DIRECTIONS FOR THIS TASK
Give again, word for word, each line below starting at the one that contains "Python dicts by" and ending at the one that contains "the embedding model, the".

[Dataset entries]
——————
(** * Sortify: ensemble classification and adaptive placement engine

    A shallow embedding of the arbitration logic ([services/pipeline.py],
    [core/classification/voters.py], [services/clustering.py]), the folder
    clusters ([core/models.py]), the semantic memory ([services/memory.py])
    and the two move executors ([services/executor.py],
    [services/execution.py]).

    Python floats are modelled by the rationals [Q] (exact arithmetic);
    Python dicts by insertion-ordered association lists, since
    [max(d, key=d.get)] breaks ties by insertion order; the filesystem by
    a finite map from paths to nodes.  Calls into collaborators (voters,
    the embedding model, the operating system) are functions or oracles
    supplied by the caller; a call that raises returns no value. *)

From Stdlib Require Import Ascii String QArith Qminmax Lqa Permutation.
From stdpp Require Import gmap strings list pretty.

Open Scope string_scope.
Open Scope list_scope.
Open Scope Q_scope.

(** ** Python numbers and builtins *)

Definition Qlt_bool (x y : Q) : bool := negb (Qle_bool y x).

(** [min(a, b)]: the first argument unless the second is strictly smaller. *)
Definition py_min (a b : Q) : Q := if Qlt_bool b a then b else a.

(** ** Python dicts with string keys, in insertion order *)

Module Dict.

Definition t (V : Type) := list (string * V).

Fixpoint get {V} (k : string) (d : t V) : option V :=
  match d with
  | [] => None
  | (k', v) :: d' => if String.eqb k k' then Some v else get k d'
  end.

Definition mem {V} (k : string) (d : t V) : bool :=
  match get k d with Some _ => true | None => false end.

(** [d[k] = v]: overwrite in place, or append a new key at the end. *)
Fixpoint set {V} (k : string) (v : V) (d : t V) : t V :=
  match d with
  | [] => [(k, v)]
  | (k', v') :: d' =>
      if String.eqb k k' then (k', v) :: d' else (k', v') :: set k v d'
  end.

Definition keys {V} (d : t V) : list string := map fst d.

(** [max(d, key=d.get)] on a dict of numbers: the running best is
    replaced only by a strictly larger value, so the first maximal key
    in insertion order wins. *)
Fixpoint max_from (best : string * Q) (rest : t Q) : string * Q :=
  match rest with
  | [] => best
  | (k, v) :: rest' =>
      if Qlt_bool (snd best) v then max_from (k, v) rest'
      else max_from best rest'
  end.

Definition max_key (d : t Q) : option string :=
  match d with
  | [] => None
  | kv :: rest => Some (fst (max_from kv rest))
  end.

End Dict.

(** ** Voters ([core/classification/voters.py], [services/clustering.py]) *)

Module Voters.

Record FileContext := {
  path : string;
  mime_type : string;
  text : string;
  metadata : list (string * string)
}.

(** What a call of [vote] does: it raises, or it returns
    [(category, confidence)]. *)
Inductive Outcome :=
| Raised
| Returned (category : string) (confidence : Q).

Record Voter := {
  name : string;
  weight : Q;
  vote : FileContext -> Outcome
}.

(** *** The session tracker *)

Record FileEvent := {
  ev_path : string;
  ev_category : string;
  ev_timestamp : Z
}.

Record SessionManager := {
  window : Z;
  history : list FileEvent
}.

Definition history_maxlen : nat := 50.

(** [deque(maxlen=50).append]: a full deque drops its oldest element. *)
Definition deque_append (d : list FileEvent) (e : FileEvent) : list FileEvent :=
  if (history_maxlen <=? length d)%nat then tl d ++ [e] else d ++ [e].

Definition add_event (now : Z) (self : SessionManager) (p category : string)
  : SessionManager :=
  if String.eqb category "Unknown" then self
  else {| window := window self;
          history := deque_append (history self)
                       {| ev_path := p; ev_category := category;
                          ev_timestamp := now |} |}.

Definition count_event (counts : Dict.t Z) (e : FileEvent) : Dict.t Z :=
  Dict.set (ev_category e)
    (default 0%Z (Dict.get (ev_category e) counts) + 1)%Z counts.

Definition get_current_session_context (now : Z) (self : SessionManager)
  : Dict.t Q :=
  let recent_events :=
    List.filter (fun e => (now - ev_timestamp e <? window self)%Z)
      (history self) in
  match recent_events with
  | [] => []
  | _ =>
      let counts := fold_left count_event recent_events [] in
      let total := Z.of_nat (length recent_events) in
      map (fun '(cat, count) => (cat, inject_Z count / inject_Z total)) counts
  end.

(** *** [SessionVoter.vote], as a function of the session distribution *)

Definition session_vote (context_dist : Dict.t Q) : Outcome :=
  match Dict.max_key context_dist with
  | None => Returned "Unknown" 0
  | Some best_cat =>
      let confidence := default 0 (Dict.get best_cat context_dist) in
      if Qlt_bool (1 # 2) confidence
      then Returned best_cat (py_min confidence (9 # 10))
      else Returned "Unknown" 0
  end.

Definition SessionVoter (now : Z) (session_manager : SessionManager) : Voter :=
  {| name := "Session";
     weight := 1 # 2;
     vote := fun _ =>
       session_vote (get_current_session_context now session_manager) |}.

(** *** [NLIVoter]; [reason_placement] catches its own failures and
    answers a label or ["Unknown"]. *)

Definition NLIVoter (reason_placement : string -> string -> list string -> string)
    (candidates : list string) : Voter :=
  {| name := "NLI";
     weight := 9 # 10;
     vote := fun context =>
       if String.eqb (text context) "" then Returned "Unknown" 0
       else
         let cat := reason_placement (path context) (text context) candidates in
         if negb (String.eqb cat "Unknown") then Returned cat (17 # 20)
         else Returned "Unknown" 0 |}.

End Voters.

(** ** The voting engine ([services/pipeline.py]) *)

Module Pipeline.
Import Voters.

(** A collected vote [(voter, category, confidence)]. *)
Definition Vote : Type := Voter * string * Q.

Record VotingEngine := {
  voters : list Voter;
  nli_voter : Voter
}.

Record VoteEntry := {
  entry_voter : string;
  entry_category : string;
  entry_confidence : Q
}.

(** The result dict, without [keywords], [embedding] and
    [processing_time], which do not depend on the votes. *)
Record Result := {
  file_path : string;
  category : string;
  confidence : Q;
  method : string;
  votes : list VoteEntry
}.

(** Calls that leave the engine, in the order they are made. *)
Inductive Event :=
| FastVote (voter : string) (o : Outcome)
| NLIVote (o : Outcome)
| SessionEvent (p category : string).

(** *** [_arbitrate] *)

Definition tally (scoreboard : Dict.t Q) (v : Vote) : Dict.t Q :=
  let '(voter, category, confidence) := v in
  let scoreboard :=
    if Dict.mem category scoreboard then scoreboard
    else Dict.set category 0 scoreboard in
  let score := weight voter * confidence in
  Dict.set category
    (default 0 (Dict.get category scoreboard) + score) scoreboard.

Definition _arbitrate (votes : list Vote) : string * Q * Dict.t Q :=
  match votes with
  | [] => ("Unknown", 0, [])
  | _ =>
      let scoreboard := fold_left tally votes [] in
      match Dict.max_key scoreboard with
      | None => ("Unknown", 0, [])
      | Some winner =>
          let raw_score := default 0 (Dict.get winner scoreboard) in
          let final_confidence := py_min raw_score 1 in
          (winner, final_confidence, scoreboard)
      end
  end.

(** The score the specification gives a category: the sum of
    [voter.weight * confidence] over the votes cast for it. *)
Definition voted_for (c : string) (v : Vote) : bool :=
  let '(_, category, _) := v in String.eqb category c.

Definition weighted (v : Vote) : Q :=
  let '(voter, _, confidence) := v in weight voter * confidence.

Definition score_of (c : string) (votes : list Vote) : Q :=
  fold_right Qplus 0 (map weighted (List.filter (voted_for c) votes)).

(** *** [process_file] *)

Definition NLI_THRESHOLD : Q := 3 # 5.

(** One turn of the loop over the futures: a vote that is not
    ["Unknown"] is kept, a voter that raised is skipped. *)
Definition collect (context : FileContext) (votes : list Vote) (voter : Voter)
  : list Vote :=
  match vote voter context with
  | Returned cat conf =>
      if negb (String.eqb cat "Unknown") then votes ++ [(voter, cat, conf)]
      else votes
  | Raised => votes
  end.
——————
PROBLEM SOLUTION
    Python dicts by insertion-ordered association lists, since
    [max(d, key=d.get)] breaks ties by insertion order; the filesystem by
    a finite map from paths to nodes.  Calls into collaborators (voters,
    the embedding model, the operating system) are functions or oracles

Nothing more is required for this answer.